■ **ASSIGNED TASK**
An exact transcription of all the entries below is required.

Start of LISTED ENTRIES

(* ===== verification/_CoqProject ===== *)
-Q . S2P
Prelude.v
Mb2.v
Pmm.v
PmmSpec.v
PmmInit.v
FrameAlloc.v
Vmm.v
VmmSpec.v
VmmProps.v
Kmalloc.v
KmallocSpec.v
KmallocProps.v
Mem.v
Sched.v
SchedSpec.v
SchedProps.v
Block.v
BlockSpec.v
BlockProps.v
Devfs.v
DevfsSpec.v
DevfsProps.v
Exfat.v
ExfatSpec.v
ExfatProps.v
ExfatDir.v
ExfatFat.v
ExfatWrite.v
ExfatFile.v
Vfs.v
VfsSpec.v
Console.v
ConsoleSpec.v
ConsoleProps.v
Input.v
InputSpec.v
Pci.v
Progress.v
Terminal.v
Memtest.v
Shell.v
ShellCmd.v
ShellSpec.v
ShellProps.v
Kmain.v
Rootfs.v
Device.v
System.v
SystemProps.v
SystemFiles.v
Session.v
Workers.v
Uefi.v
Serial.v
Boot.v
BootProps.v
BootModule.v
Loader.v
LoaderProps.v
LoaderBoot.v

End of LISTED ENTRIES

■ **EXERCISE SOLUTION**
(* ===== verification/_CoqProject ===== *)
-Q . S2P
Prelude.v
Mb2.v
Pmm.v
PmmSpec.v
PmmInit.v
FrameAlloc.v
Vmm.v
VmmSpec.v
VmmProps.v
Kmalloc.v
KmallocSpec.v
KmallocProps.v
Mem.v
Sched.v
SchedSpec.v
SchedProps.v
Block.v
BlockSpec.v
BlockProps.v
Devfs.v
DevfsSpec.v
DevfsProps.v
Exfat.v
ExfatSpec.v
ExfatProps.v
ExfatDir.v
ExfatFat.v
ExfatWrite.v
ExfatFile.v
Vfs.v
VfsSpec.v
Console.v
ConsoleSpec.v
ConsoleProps.v
Input.v
InputSpec.v
Pci.v
Progress.v
Terminal.v
Memtest.v
Shell.v
ShellCmd.v
ShellSpec.v
ShellProps.v
Kmain.v
Rootfs.v
Device.v
System.v
SystemProps.v
SystemFiles.v
Session.v
Workers.v
Uefi.v
Serial.v
Boot.v
BootProps.v
BootModule.v
Loader.v
LoaderProps.v
LoaderBoot.v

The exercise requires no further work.